In the past decade, Long-Range Wire-Area Network (LoRaWAN) has emerged as one of the most widely adopted Low Power Wide Area Network (LPWAN) standards. Significant efforts have been devoted to optimizing the operation of this network. However, research in this domain heavily relies on simulations and demands high-quality real-world traffic data. To address this need, we monitored and analyzed LoRaWAN traffic in four European cities, making the obtained data and post-processing scripts publicly available. For monitoring purposes, we developed an open-source sniffer capable of capturing all LoRaWAN communication within the EU868 band. Our analysis discovered significant issues in current LoRaWAN deployments, including violations of fundamental security principles, such as the use of default and exposed encryption keys, potential breaches of spectrum regulations including duty cycle violations, SyncWord issues, and misaligned Class-B beacons. This misalignment can render Class-B unusable, as the beacons cannot be validated. Furthermore, we enhanced Wireshark's LoRaWAN protocol dissector to accurately decode recorded traffic. Additionally, we proposed the passive reception of Class-B beacons as an alternative timebase source for devices operating within LoRaWAN coverage under the assumption that the issue of misaligned beacons can be addressed or mitigated in the future. The identified issues and the published dataset can serve as valuable resources for researchers simulating real-world traffic and for the LoRaWAN Alliance to enhance the standard to facilitate more reliable Class-B communication.

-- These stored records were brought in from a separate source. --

(* ===== verification/Request.v ===== *)
(** * A request of the gateway

    Models the facts a served request carries to its settlement:
    [src/internal/ai/serving] ([settlement_state.go], [request_outcome.go],
    [usage_evidence.go], [subscription_billing.go], [steps_subscription.go]) on
    the fields of [serving.Request] and [domain.RouteCandidate] that billing
    reads.  A nil [*Request] is [None] where the code tests for it. *)

From Stdlib Require Import QArith.
From S2P Require Import Prelude GoStrings Decimal PriceTiers UsageEvidence.
#[global] Open Scope Z_scope.

Definition ProviderTerminalUnknown : string := "unknown".
Definition ProviderTerminalCompleted : string := "completed".
Definition ProviderTerminalFailed : string := "failed".
Definition ProviderTerminalCancelled : string := "cancelled".
Definition ProviderTerminalIncomplete : string := "incomplete".
Definition ClientDeliveryUnknown : string := "unknown".
Definition ClientDeliveryDisconnected : string := "disconnected".
Definition ClientDeliveryWriteFailed : string := "write_failed".
Definition CancellationNone : string := "none".
Definition CancellationClient : string := "client".
Definition CancellationProvider : string := "provider".
Definition ResponseSummaryUnavailable : string := "unavailable".
Definition RequestFailed : string := "failed".
Definition RequestCancelled : string := "cancelled".
Definition ScopeUser : string := "user".
Definition BillingSourcePayg : string := "payg".
Definition BillingSourceSubscription : string := "subscription".
Definition ExecutionModeAsync : string := "async".
Definition TokenUsageSourceMissing : string := "missing".
Definition TokenUsageSourceUpstream : string := "upstream".
Definition ServiceTierStandard : string := "standard".

(** [domain.TokenUsage] *)
Record TokenUsage := MkUsage {
  PromptTokens : Z;
  CompletionTokens : Z;
  CacheWriteTokens : Z;
  CacheReadTokens : Z;
  ReasoningTokens : Z;
  ImageCount : Z;
  ImageResolution : string;
  VideoSeconds : float64;
  VideoResolution : string }.

Definition no_usage : TokenUsage := MkUsage 0 0 0 0 0 0 "" (Finite 0) "".

Definition usage_of (t : TokenCounts) : TokenUsage :=
  MkUsage (tk_Prompt t) (tk_Completion t) (tk_CacheWrite t) (tk_CacheRead t) (tk_Reasoning t)
    0 "" (Finite 0) "".

(** [TokenUsage.TotalTokens] *)
Definition TotalTokens (u : TokenUsage) : Z := wrap64 (PromptTokens u + CompletionTokens u).

(** [domain.BillingSnapshot] *)
Record BillingSnapshot := MkSnapshot {
  sn_RetailEntry : PriceBookEntry;
  sn_AccountEntry : PriceBookEntry;
  sn_GroupName : string;
  sn_GroupDefaultUserMultiplier : float64;
  sn_UserMultiplierOverride : option float64;
  sn_EffectiveUserMultiplier : float64;
  sn_ServiceTier : string }.

(** [domain.BillingResult], without the JSON rendering of the breakdown and the
    display label. *)
Record BillingResult := MkBilling {
  CatalogBaseMicro : Z;
  TenantPayableMicro : Z;
  RetailBaseMicro : Z;
  UserPayableMicro : Z;
  UserChargedMicro : Z;
  APIKeyQuotaCostMicro : Z;
  br_ServiceTier : string;
  BillableUnits : Z;
  BillableUnitType : string;
  GroupNameSnapshot : string;
  br_GroupDefaultUserMultiplier : float64;
  br_UserMultiplierOverride : option float64;
  br_EffectiveUserMultiplier : float64 }.

Definition no_billing : BillingResult :=
  MkBilling 0 0 0 0 0 0 "" 0 "" "" (Finite 0) None (Finite 0).

(** [coreidentity.Subject] *)
Record Subject := MkSubject {
  sj_AuthMethod : string;
  sj_RequestSource : string;
  sj_Scope : string;
  sj_TenantID : string;
  sj_UserID : string;
  sj_APIKeyID : string;
  sj_GroupID : string;
  sj_AllowedModels : list string;
  sj_QuotaLimit : option Z;
  sj_QuotaUsed : Z;
  sj_ForcedGroupID : string }.

(** [domain.RouteCandidate] *)
Record RouteCandidate := MkCandidate {
  rc_CandidateID : string;
  rc_RouteID : string;
  rc_ModelCode : string;
  rc_CapabilityType : string;
  rc_Protocol : string;
  rc_AccountPriceBookID : string;
  rc_TenantMultiplier : float64;
  rc_GroupID : string;
  rc_GroupName : string;
  rc_RetailPriceBookID : string;
  rc_GroupDefaultUserMultiplier : float64;
  rc_GroupRank : Z;
  rc_TargetPriority : Z;
  rc_ConversionBucket : Z;
  rc_RoutePolicy : string;
  rc_Operation : string;
  rc_AccountID : string;
  rc_EndpointID : string;
  rc_UpstreamModel : string;
  rc_UpstreamConcurrencyLimit : option Z;
  rc_MaxDuration : Z;
  rc_PoolID : string;
  rc_PoolUpstreamModel : string;
  rc_FixedProviderType : string;
  rc_OAuthStrategy : string;
  rc_CredentialID : string;
  rc_PoolCredentialCount : Z;
  rc_ImageMaxOutputCount : Z;
  rc_ImageEditMaxOutputCount : Z }.

(** [RouteCandidate.Key] *)
Definition Key (c : RouteCandidate) : string :=
  if negb (bool_decide (rc_CandidateID c = "")) then rc_CandidateID c else rc_RouteID c.

(** [serving.Request]: the fields settlement reads and writes.  [rq_Attempts]
    counts the upstream calls on record. *)
Record Request := MkRequest {
  rq_RequestID : string;
  rq_CapabilityType : string;
  rq_ExecutionMode : string;
  rq_ServiceTier : string;
  rq_Subject : option Subject;
  rq_Candidate : option RouteCandidate;
  rq_Attempts : Z;
  rq_MediaUsageConfirmed : bool;
  rq_TokenUsage : TokenUsage;
  rq_UsageEvidence : UsageEvidence;
  rq_TokenCountSource : string;
  rq_BillingSnapshots : gmap string BillingSnapshot;
  rq_BillingResult : BillingResult;
  rq_BillingSource : string;
  rq_SubscriptionID : string;
  rq_GroupMultipliers : gmap string float64;
  rq_RequestStatus : string;
  rq_ProviderTerminalState : string;
  rq_ClientDeliveryState : string;
  rq_CancellationOrigin : string;
  rq_BillingReason : string;
  rq_ResponseSummaryState : string;
  rq_HTTPStatus : Z;
  rq_ErrorCode : string;
  rq_ErrorMessage : string;
  rq_FailedStep : string }.

(** Assignments to the fields. *)
Definition set_usage (x0 : TokenUsage) (r : Request) : Request :=
  MkRequest (rq_RequestID r) (rq_CapabilityType r) (rq_ExecutionMode r) (rq_ServiceTier r)
    (rq_Subject r) (rq_Candidate r) (rq_Attempts r) (rq_MediaUsageConfirmed r) x0
    (rq_UsageEvidence r) (rq_TokenCountSource r) (rq_BillingSnapshots r) (rq_BillingResult r)
    (rq_BillingSource r) (rq_SubscriptionID r) (rq_GroupMultipliers r) (rq_RequestStatus r)
    (rq_ProviderTerminalState r) (rq_ClientDeliveryState r) (rq_CancellationOrigin r)
    (rq_BillingReason r) (rq_ResponseSummaryState r) (rq_HTTPStatus r) (rq_ErrorCode r)
    (rq_ErrorMessage r) (rq_FailedStep r).
Definition set_observed (x0 : TokenUsage) (x1 : string) (r : Request) : Request :=
  MkRequest (rq_RequestID r) (rq_CapabilityType r) (rq_ExecutionMode r) (rq_ServiceTier r)
    (rq_Subject r) (rq_Candidate r) (rq_Attempts r) (rq_MediaUsageConfirmed r) x0
    (rq_UsageEvidence r) x1 (rq_BillingSnapshots r) (rq_BillingResult r) (rq_BillingSource r)
    (rq_SubscriptionID r) (rq_GroupMultipliers r) (rq_RequestStatus r)
    (rq_ProviderTerminalState r) (rq_ClientDeliveryState r) (rq_CancellationOrigin r)
    (rq_BillingReason r) (rq_ResponseSummaryState r) (rq_HTTPStatus r) (rq_ErrorCode r)
    (rq_ErrorMessage r) (rq_FailedStep r).
Definition set_evidence (x0 : UsageEvidence) (r : Request) : Request :=
  MkRequest (rq_RequestID r) (rq_CapabilityType r) (rq_ExecutionMode r) (rq_ServiceTier r)
    (rq_Subject r) (rq_Candidate r) (rq_Attempts r) (rq_MediaUsageConfirmed r) (rq_TokenUsage r)
    x0 (rq_TokenCountSource r) (rq_BillingSnapshots r) (rq_BillingResult r) (rq_BillingSource r)
    (rq_SubscriptionID r) (rq_GroupMultipliers r) (rq_RequestStatus r)
    (rq_ProviderTerminalState r) (rq_ClientDeliveryState r) (rq_CancellationOrigin r)
    (rq_BillingReason r) (rq_ResponseSummaryState r) (rq_HTTPStatus r) (rq_ErrorCode r)
    (rq_ErrorMessage r) (rq_FailedStep r).
Definition set_media (x0 : bool) (r : Request) : Request :=
  MkRequest (rq_RequestID r) (rq_CapabilityType r) (rq_ExecutionMode r) (rq_ServiceTier r)
    (rq_Subject r) (rq_Candidate r) (rq_Attempts r) x0 (rq_TokenUsage r) (rq_UsageEvidence r)
    (rq_TokenCountSource r) (rq_BillingSnapshots r) (rq_BillingResult r) (rq_BillingSource r)
    (rq_SubscriptionID r) (rq_GroupMultipliers r) (rq_RequestStatus r)
    (rq_ProviderTerminalState r) (rq_ClientDeliveryState r) (rq_CancellationOrigin r)
    (rq_BillingReason r) (rq_ResponseSummaryState r) (rq_HTTPStatus r) (rq_ErrorCode r)
    (rq_ErrorMessage r) (rq_FailedStep r).
Definition set_result (x0 : BillingResult) (r : Request) : Request :=
  MkRequest (rq_RequestID r) (rq_CapabilityType r) (rq_ExecutionMode r) (rq_ServiceTier r)
    (rq_Subject r) (rq_Candidate r) (rq_Attempts r) (rq_MediaUsageConfirmed r) (rq_TokenUsage r)
    (rq_UsageEvidence r) (rq_TokenCountSource r) (rq_BillingSnapshots r) x0 (rq_BillingSource r)
    (rq_SubscriptionID r) (rq_GroupMultipliers r) (rq_RequestStatus r)
    (rq_ProviderTerminalState r) (rq_ClientDeliveryState r) (rq_CancellationOrigin r)
    (rq_BillingReason r) (rq_ResponseSummaryState r) (rq_HTTPStatus r) (rq_ErrorCode r)
    (rq_ErrorMessage r) (rq_FailedStep r).
Definition set_states (x0 : string) (x1 : string) (x2 : string) (x3 : string) (r : Request) : Request :=
  MkRequest (rq_RequestID r) (rq_CapabilityType r) (rq_ExecutionMode r) (rq_ServiceTier r)
    (rq_Subject r) (rq_Candidate r) (rq_Attempts r) (rq_MediaUsageConfirmed r) (rq_TokenUsage r)
    (rq_UsageEvidence r) (rq_TokenCountSource r) (rq_BillingSnapshots r) (rq_BillingResult r)
    (rq_BillingSource r) (rq_SubscriptionID r) (rq_GroupMultipliers r) (rq_RequestStatus r) x0 x1
    x2 (rq_BillingReason r) x3 (rq_HTTPStatus r) (rq_ErrorCode r) (rq_ErrorMessage r)
    (rq_FailedStep r).
Definition set_status (x0 : string) (x1 : string) (r : Request) : Request :=
  MkRequest (rq_RequestID r) (rq_CapabilityType r) (rq_ExecutionMode r) (rq_ServiceTier r)
    (rq_Subject r) (rq_Candidate r) (rq_Attempts r) (rq_MediaUsageConfirmed r) (rq_TokenUsage r)
    (rq_UsageEvidence r) (rq_TokenCountSource r) (rq_BillingSnapshots r) (rq_BillingResult r)
    (rq_BillingSource r) (rq_SubscriptionID r) (rq_GroupMultipliers r) x0
    (rq_ProviderTerminalState r) (rq_ClientDeliveryState r) (rq_CancellationOrigin r) x1
    (rq_ResponseSummaryState r) (rq_HTTPStatus r) (rq_ErrorCode r) (rq_ErrorMessage r)
    (rq_FailedStep r).
Definition set_source (x0 : string) (x1 : string) (x2 : gmap string float64) (r : Request) : Request :=
  MkRequest (rq_RequestID r) (rq_CapabilityType r) (rq_ExecutionMode r) (rq_ServiceTier r)
    (rq_Subject r) (rq_Candidate r) (rq_Attempts r) (rq_MediaUsageConfirmed r) (rq_TokenUsage r)
    (rq_UsageEvidence r) (rq_TokenCountSource r) (rq_BillingSnapshots r) (rq_BillingResult r) x0
    x1 x2 (rq_RequestStatus r) (rq_ProviderTerminalState r) (rq_ClientDeliveryState r)
    (rq_CancellationOrigin r) (rq_BillingReason r) (rq_ResponseSummaryState r) (rq_HTTPStatus r)
    (rq_ErrorCode r) (rq_ErrorMessage r) (rq_FailedStep r).
Definition set_execution (x0 : string) (x1 : Z) (x2 : string) (x3 : string) (x4 : string) (x5 : string) (r : Request) : Request :=
  MkRequest (rq_RequestID r) (rq_CapabilityType r) (rq_ExecutionMode r) (rq_ServiceTier r)
    (rq_Subject r) (rq_Candidate r) (rq_Attempts r) (rq_MediaUsageConfirmed r) (rq_TokenUsage r)
    (rq_UsageEvidence r) (rq_TokenCountSource r) (rq_BillingSnapshots r) (rq_BillingResult r)
    (rq_BillingSource r) (rq_SubscriptionID r) (rq_GroupMultipliers r) x0
    (rq_ProviderTerminalState r) (rq_ClientDeliveryState r) (rq_CancellationOrigin r) x5
    (rq_ResponseSummaryState r) x1 x2 x3 x4.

在过去十年中,长距离广域网(LoRaWAN)已成为应用最广泛的低功耗广域网(LPWAN)标准之一。人们已投入大量精力来优化该网络的运行。然而,该领域的研究严重依赖于模拟,并且需要高质量的真实世界流量数据。为满足这一需求,我们监测并分析了欧洲四个城市的LoRaWAN流量,并将所获数据和后处理脚本公开。为进行监测,我们开发了一种开源嗅探器,能够捕获EU868频段内的所有LoRaWAN通信。我们的分析发现了当前LoRaWAN部署中的重大问题,包括违反基本安全原则,如使用默认且暴露的加密密钥;可能违反频谱法规,包括占空比违规、同步字问题以及B类信标未对齐。这种未对齐会导致B类无法使用,因为信标无法验证。此外,我们增强了Wireshark的LoRaWAN协议剖析器,以准确解码记录的流量。此外,我们提出被动接收B类信标,作为在LoRaWAN覆盖范围内运行的设备的替代时基源,前提是信标未对齐问题能够在未来得到解决或缓解。所发现的问题和已发布的数据集可作为有价值的资源,供研究人员模拟真实世界流量以及供LoRaWAN联盟改进标准,以促进更可靠的B类通信。